Este blog faz parte de uma série em que destacamos ameaças novas ou em rápida evolução na segurança do consumidor. Este artigo enfoca como a IA está sendo usada para criar campanhas mais realistas, acelerar a engenharia social e como os agentes de IA podem ser usados para atingir indivíduos.
A maioria dos cibercriminosos mantém o que funciona. Mas, assim que um novo método se mostra eficaz, ele se espalha rapidamente — e novas tendências e tipos de campanhas surgem.
Em 2025, o rápido desenvolvimento da Inteligência Artificial(IA) e seu uso no crime cibernético andaram de mãos dadas. Em geral, a IA permite que os criminosos melhorem a escala, a velocidade e a personalização da engenharia social por meio de textos, vozes e vídeos realistas. As vítimas enfrentam não apenas perdas financeiras, mas também a erosão da confiança na comunicação digital e nas instituições.
Engenharia social
Clonagem de voz
Uma das principais áreas em que a IA melhorou foi na clonagem de voz, que foi imediatamente adotada por golpistas. No passado, eles se limitavam principalmente a se passar por amigos e parentes. Em 2025, chegaram ao ponto de se passar por altos funcionários dos EUA. Os alvos eram predominantemente funcionários atuais ou ex-funcionários do governo federal ou estadual dos EUA e seus contatos.

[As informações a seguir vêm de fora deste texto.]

(** * PoliDrone/Estimation: the Kalman filter and particle filter notebooks

    A shallow embedding of the estimator code of
    [3.EKF/Kalman_Filter_Exercise/Kalman_Filter-Student.ipynb],
    [5.gps_denied_navigation/Sensor-Fusion-Solution.ipynb] and
    [5.gps_denied_navigation/Particle-Filter.ipynb].

    Conventions of the embedding.
    - Python floats are real numbers ([R]): arithmetic is exact, there is
      no rounding, overflow, underflow or NaN among the operands.  Only the
      quotient that [numpy] forms when it normalizes the weights carries the
      IEEE results of a division by zero ([npfloat]).
    - [np.random] is not a function: every definition that draws takes the
      variates it consumes as arguments (a uniform [p] in [0,1), a standard
      normal [z], an integer [r] drawn by [randint], or a tape of draws).
    - A Python exception is a value [Raise e] of the [result] type.
    - A [while] loop whose number of iterations is not bounded by its input
      runs on fuel; [None] means the fuel ran out before the loop ended. *)

From Stdlib Require Import String Reals Lra Lia ZArith List Bool FinFun RNsatz.
From Stdlib Require Floats.
Import ListNotations.

Local Open Scope R_scope.

(** ** Python exceptions and the error monad *)

Inductive exn : Type :=
| NameError (name : string)
| ZeroDivisionError
| TypeError.

Inductive result (A : Type) : Type :=
| Ok (a : A)
| Raise (e : exn).

Arguments Ok {A} a.
Arguments Raise {A} e.

Definition bind {A B : Type} (m : result A) (k : A -> result B) : result B :=
  match m with
  | Ok a => k a
  | Raise e => Raise e
  end.

Notation "x <- m ;; k" := (bind m (fun x => k))
  (at level 61, m at next level, right associativity).

(** ** Python and numpy primitives *)

Module Py.

(** [a / b] on Python numbers. *)
Definition div (a b : R) : result R :=
  if Req_dec_T b 0 then Raise ZeroDivisionError else Ok (a / b).

(** [int(x)]: truncation toward zero. *)
Definition int (x : R) : Z :=
  if Rle_dec 0 x then Int_part x else (- Int_part (- x))%Z.

(** [a % b] on floats: the remainder has the sign of [b]. *)
Definition mod_ (a b : R) : R := a - b * IZR (Int_part (a / b)).

End Py.

Module Np.

(** [np.radians(d)] *)
Definition radians (d : R) : R := d * (PI / 180).

(** [np.linalg.norm(np.array([x, y]) - np.array([c0, c1]))] *)
Definition linalg_norm (x y c0 c1 : R) : R :=
  sqrt ((x - c0) * (x - c0) + (y - c1) * (y - c1)).

(** [np.sum] of a one-dimensional array. *)
Definition sum (l : list R) : R := fold_right Rplus 0 l.

(** An IEEE double as far as the normalization needs it. *)
Inductive npfloat : Type :=
| finite (r : R)
| inf (negative : bool)
| nan.

(** [w / s] on float64 arrays, entry by entry: numpy warns and does not
    raise on a zero divisor. *)
Definition true_divide (w s : R) : npfloat :=
  if Req_dec_T s 0 then
    if Req_dec_T w 0 then nan
    else if Rlt_dec 0 w then inf false else inf true
  else finite (w / s).

(** [np.random.randint(low, high)] draws one of these, each as likely as
    the other. *)
Definition randint_outcomes (low high : Z) : list Z :=
  map (fun i => (low + Z.of_nat i)%Z) (seq 0 (Z.to_nat (high - low))).

End Np.

Module Stats.

(** [scipy.stats.norm.pdf(x, loc, scale)]:
    [exp(-y**2/2) / sqrt(2*pi) / scale] at [y = (x - loc) / scale]. *)
Definition norm_pdf (x loc scale : R) : R :=
  let y := (x - loc) / scale in
  exp (- (y * y) / 2) / sqrt (2 * PI) / scale.

End Stats.

(** ** The occupancy grid and [utils] *)

(** [grid] is a two-dimensional numpy array of 0 and 1, indexed
    [grid[row, column]]. *)
Record Grid : Type := {
  shape0 : Z;
  shape1 : Z;
  at_ : Z -> Z -> Z
}.

(** A cell of the [bresenham] walk: [(c[0], c[1])], column first. *)
Definition Cell : Type := (Z * Z)%type.

(** Modelled from the spec: [utils.inbounds(map, x, y)], the bounds
    predicate of the occupancy map provider; [utils.py] is imported by the
    notebooks and is not among the sources. *)
Definition inbounds (grid_map : Grid) (x y : Z) : bool :=
  ((0 <=? x) && (x <? shape1 grid_map) && (0 <=? y) && (y <? shape0 grid_map))%Z.

(** The obstacle test of [get_distance]: [grid_map[c[1], c[0]] == 1]. *)
Definition occupied (grid_map : Grid) (c : Cell) : bool :=
  (at_ grid_map (snd c) (fst c) =? 1)%Z.

(** Modelled from the spec: [utils.valid_location(map, x, y)], in bounds
    and not an obstacle cell; [utils.py] is not among the sources. *)
Definition valid_location (grid_map : Grid) (x y : Z) : bool :=
  inbounds grid_map x y && negb (occupied grid_map (x, y)).

(** ** The [bresenham] package

    The notebooks import [bresenham] from the PyPI package of that name;
    this is its generator, the list being what the generator yields. *)

Module Bresenham.
Lemma qualifying_cons (poly : geom) (val : Z) (shapes : list (geom * Z)) :
  qualifying min_area_km2 ((poly, val) :: shapes)
  = if (val =? 1)%Z && negb (flt (Fin (_area_km2 poly)) min_area_km2)
    then (poly, val) :: qualifying min_area_km2 shapes
    else qualifying min_area_km2 shapes.
Proof. reflexivity. Qed.

Lemma emit_inv (poly : geom) (rng rng' : entropy)
    (rest : entropy -> result (list Target * entropy)) (ts : list Target) :
  emit' poly rng rest = Ok (ts, rng') ->
  exists t ts',
    ts = t :: ts' /\ rest (snd (uuid4 rng)) = Ok (ts', rng') /\
    geometry t = poly /\ area_km2 t = _area_km2 poly /\
    id t = fst (uuid4 rng).
Proof.
  unfold emit. intros He.
  apply bind_ok in He as (max_score & _ & He).
  apply bind_ok in He as (evidence & _ & He).
  apply bind_ok in He as (d_road & _ & He).
  apply bind_ok in He as (d_river & _ & He).
  apply bind_ok in He as ([ts' rng''] & Hrest & He).
  injection He as <- <-. eexists _, ts'. by repeat split.
Qed.

(** The loop emits one target per qualifying shape, in order, with the
    area it measured. *)
Lemma targets_loop_inv (shapes : list (geom * Z)) (rng rng' : entropy)
    (ts : list Target) :
  loop shapes rng = Ok (ts, rng') ->
  geometry <$> ts = fst <$> qualifying min_area_km2 shapes /\
  Forall (fun t => area_km2 t = _area_km2 (geometry t) /\
                   flt (Fin (area_km2 t)) min_area_km2 = false) ts.
Proof.
  revert rng rng' ts.
  induction shapes as [|[poly val] shapes IH]; intros rng rng' ts Hl.
  { injection Hl as <- <-. split; [reflexivity|constructor]. }
  rewrite targets_loop_cons in Hl. rewrite qualifying_cons.
  destruct ((val =? 1)%Z && negb (flt (Fin (_area_km2 poly)) min_area_km2))
    eqn:Eq; [|by apply IH in Hl].
  apply emit_inv in Hl as (t & ts' & -> & Hrest & Hg & Ha & _).
  apply IH in Hrest as [Hgs Has].
  split; [rewrite !fmap_cons; by rewrite Hg, Hgs|].
  constructor; [|exact Has]. rewrite Hg. split; [exact Ha|].
  rewrite Ha. apply andb_true_iff in Eq as [_ Eq].
  by apply negb_true_iff in Eq.
Qed.

(** Nothing qualifies: the loop returns at once, without drawing. *)
Lemma targets_loop_none (shapes : list (geom * Z)) (rng : entropy) :
  qualifying min_area_km2 shapes = [] -> loop shapes rng = Ok ([], rng).
Proof.
  induction shapes as [|[poly val] shapes IH]; [reflexivity|].
  rewrite targets_loop_cons, qualifying_cons.
  destruct ((val =? 1)%Z && negb (flt (Fin (_area_km2 poly)) min_area_km2));
    [discriminate|exact IH].
Qed.
Lemma session_read_inv (session : option Session.t) (f : string)
    (found : Found (list Credential)) :
  session_read session f = Some found ->
  exists s dt d,
    session = Some s /\ Session.details s = Some dt /\ csrf dt = Some d /\
    obj_read f d = Some found.
Proof.
  destruct session as [s|]; [|discriminate]. simpl.
  destruct (Session.details s) as [dt|] eqn:Hdt; [|discriminate].
  destruct (csrf dt) as [d|] eqn:Hd; [|discriminate].
  intros H. exists s, dt, d. auto.
Qed.
(** X10.  When the roof dictionary lacks a usable orientation (a
    string), slope (a number) or shading factor (a number), the estimate
    is the fallback of 1200 kWh per kW, whatever the irradiance data. *)
Theorem energy_fallback_on_malformed_roof (system_size : Q)
    (solar_data roof_metrics : gmap string pyval) (panel_specs : PanelSpec) :
  (forall o : string, roof_metrics !! "orientation" <> Some (VStr o))
  \/ (forall q : Q, roof_metrics !! "slope" <> Some (VNum q))
  \/ (forall q : Q, roof_metrics !! "shading_factor" <> Some (VNum q)) ->
  _calculate_annual_energy system_size solar_data roof_metrics panel_specs
  = system_size * 1200.
Proof.
  intros H. unfold _calculate_annual_energy, annual_energy_body.
  destruct (daily_irradiance_of solar_data) as [daily|e]; [|reflexivity].
  rewrite bind_Ok. unfold getitem.
  destruct (roof_metrics !! "orientation") as [[q|o|l|]|] eqn:Eo; try reflexivity.
  rewrite bind_Ok. unfold _get_orientation_factor. simpl py_lower. rewrite !bind_Ok.
  destruct (roof_metrics !! "slope") as [[q|s|l|]|] eqn:Es; try reflexivity.
  rewrite bind_Ok. unfold _get_tilt_factor. simpl as_num. rewrite !bind_Ok.
  destruct (roof_metrics !! "shading_factor") as [[sh|s|l|]|] eqn:Esh; try reflexivity.
  exfalso. destruct H as [H | [H | H]].
  - now apply (H o).
  - now apply (H q).
  - now apply (H sh).
Qed.

Lemma energy_fallback_on_malformed_roof_witness :
  (forall q : Q, delete "slope" roof_A !! "slope" <> Some (VNum q))
  /\ _calculate_annual_energy (132 # 10) solar_A (delete "slope" roof_A) monocrystalline
     = (132 # 10) * 1200.
Proof.
  assert (H : forall q : Q, delete "slope" roof_A !! "slope" <> Some (VNum q))
    by (intros q; discriminate).
  split; [exact H|].
  apply energy_fallback_on_malformed_roof. right. left. exact H.
Defined.

(** X11.  An [annual_irradiance] entry that is present but not a number
    ([None], a string, a list) sends the estimate to the fallback of
    1200 kWh per kW even when a valid monthly series is there: the
    presence of the key alone decides which field is read. *)
Theorem energy_fallback_on_mistyped_annual (system_size : Q)
    (solar_data roof_metrics : gmap string pyval) (panel_specs : PanelSpec)
    (v : pyval) :
  solar_data !! "annual_irradiance" = Some v ->
  (forall q : Q, v <> VNum q) ->
  _calculate_annual_energy system_size solar_data roof_metrics panel_specs
  = system_size * 1200.
Proof.
  intros Hk Hv. unfold _calculate_annual_energy, annual_energy_body, daily_irradiance_of.
  rewrite (has_key_Some _ _ _ Hk), (getitem_Some _ _ _ Hk), bind_Ok.
  destruct v as [q|s|l|]; try reflexivity. now destruct (Hv q).
Qed.

Lemma energy_fallback_on_mistyped_annual_witness :
  <["annual_irradiance" := VNone]> solar_A !! "annual_irradiance" = Some VNone
  /\ (forall q : Q, VNone <> VNum q)
  /\ _calculate_annual_energy (132 # 10) (<["annual_irradiance" := VNone]> solar_A)
       roof_A monocrystalline
     = (132 # 10) * 1200.
Proof.
  assert (Hk : <["annual_irradiance" := VNone]> solar_A !! "annual_irradiance"
               = Some VNone) by reflexivity.
  assert (Hv : forall q : Q, VNone <> VNum q) by (intros q; discriminate).
  split; [exact Hk|]. split; [exact Hv|].
  exact (energy_fallback_on_mistyped_annual _ _ roof_A monocrystalline VNone Hk Hv).
Defined.

(** X12.  With no annual figure and an empty monthly series the mean is
    not a number, the product neither, and flooring it with [max(0, .)]
    gives an estimate of exactly 0 on a well-typed roof: no exception
    and no fallback. *)
Theorem energy_zero_on_empty_monthly_series (system_size : Q)
    (solar_data roof_metrics : gmap string pyval) (panel_specs : PanelSpec)
    (o : string) (slope shading : Q) :
  solar_data !! "annual_irradiance" = None ->
  solar_data !! "monthly_irradiance" = Some (VList []) ->
  roof_metrics !! "orientation" = Some (VStr o) ->
  roof_metrics !! "slope" = Some (VNum slope) ->
  roof_metrics !! "shading_factor" = Some (VNum shading) ->
  annual_energy_body system_size solar_data roof_metrics panel_specs = Ok 0
  /\ _calculate_annual_energy system_size solar_data roof_metrics panel_specs = 0.
Proof.
  intros Ha Hm Ho Hs Hsh.
  assert (Hbody : annual_energy_body system_size solar_data roof_metrics panel_specs
                  = Ok 0).
  { unfold annual_energy_body, daily_irradiance_of.
    rewrite (has_key_None _ _ Ha), (has_key_Some _ _ _ Hm), (getitem_Some _ _ _ Hm).
    rewrite bind_Ok. simpl np_mean. rewrite bind_Ok.
    rewrite (getitem_Some _ _ _ Ho), bind_Ok.
    unfold _get_orientation_factor. simpl py_lower. rewrite !bind_Ok.
    rewrite (getitem_Some _ _ _ Hs), bind_Ok.
    unfold _get_tilt_factor. simpl as_num. rewrite !bind_Ok.
    rewrite (getitem_Some _ _ _ Hsh), bind_Ok. reflexivity. }
  split; [exact Hbody|]. unfold _calculate_annual_energy. rewrite Hbody. reflexivity.
Qed.

Lemma energy_zero_on_empty_monthly_series_witness :
  _calculate_annual_energy (132 # 10) (<["monthly_irradiance" := VList []]> ∅)
    roof_A monocrystalline = 0.
Proof.
  apply (energy_zero_on_empty_monthly_series (132 # 10)
           (<["monthly_irradiance" := VList []]> ∅) roof_A monocrystalline
           "south" 25 (15 # 100)); reflexivity.
Defined.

No decorrer dessas campanhas, os cibercriminosos utilizaram mensagens de teste, bem como mensagens de voz geradas por IA. Ao mesmo tempo, eles não abandonaram a abordagem da família em dificuldades. Uma mulher na Flórida foi enganada e entregou milhares de dólares a um golpista depois que a voz de sua filha foi clonada por IA e usada em um golpe.
agentes de IA
IA agênica é o termo usado para agentes de IA individualizados, projetados para realizar tarefas de forma autônoma. Uma dessas tarefas poderia ser pesquisar informações disponíveis publicamente ou roubadas sobre um indivíduo e usar essas informações para criar uma isca de phishing muito convincente.
Esses agentes também podem ser usados para extorquir vítimas, combinando dados roubados com endereços de e-mail ou contas de mídia social conhecidos publicamente, redigindo mensagens e mantendo conversas com pessoas que acreditam que um invasor humano tem acesso direto ao seu número de Seguro Social, endereço físico, detalhes de cartão de crédito e muito mais.
Outro uso que vemos com frequência é a descoberta de vulnerabilidades assistida por IA. Essas ferramentas são utilizadas tanto por invasores quanto por defensores. Por exemplo, o Google usa um projeto chamado Big Sleep, que encontrou várias vulnerabilidades no Chrome .
Mídia social
Conforme mencionado na seção sobre agentes de IA, combinar dados publicados nas redes sociais com dados roubados durante violações é uma tática comum. Esses dados fornecidos gratuitamente também são um terreno fértil para golpes românticos, sextorsão e golpes de férias.
As plataformas de mídia social também são amplamente utilizadas para vender produtos falsificados, desinformação gerada por IA, mercadorias perigosas e mercadorias enviadas diretamente do fabricante.
Injeção imediata
E depois há as vulnerabilidades nas plataformas públicas de IA, como ChatGPT, Perplexity, Claude e muitas outras. Tanto pesquisadores quanto criminosos ainda estão explorando maneiras de contornar as salvaguardas destinadas a limitar o uso indevido.
Injeção de prompt é o termo geral usado quando alguém insere uma entrada cuidadosamente elaborada, na forma de uma conversa ou dados comuns, para induzir ou forçar uma IA a fazer algo que não deveria fazer.
Campanhas de malware
Em alguns casos, os invasores utilizaram plataformas de IA para criar e espalhar malware. Pesquisadores documentaram campanhas em que os invasores utilizaram a IA Claude para automatizar todo o ciclo de vida do ataque, desde a invasão inicial do sistema até a geração de notas de resgate, visando setores como governo, saúde e serviços de emergência.
Desde o início de 2024, a OpenAI afirma ter interrompido mais de 20 campanhas em todo o mundo que tentavam abusar de sua plataforma de IA para operações criminosas e campanhas enganosas.
Olhando para o futuro
A IA está ampliando as capacidades tanto dos defensores quanto dos invasores. As equipes de segurança podem usá-la para automatizar a detecção, identificar padrões mais rapidamente e ampliar a proteção. Os cibercriminosos, por sua vez, estão usando-a para aprimorar a engenharia social, descobrir vulnerabilidades mais rapidamente e criar campanhas completas com o mínimo de esforço.
Olhando para 2026, a maior mudança pode não ser técnica, mas psicológica. À medida que o conteúdo gerado por IA se torna mais difícil de distinguir do real, verificar vozes, mensagens e identidades será mais importante do que nunca.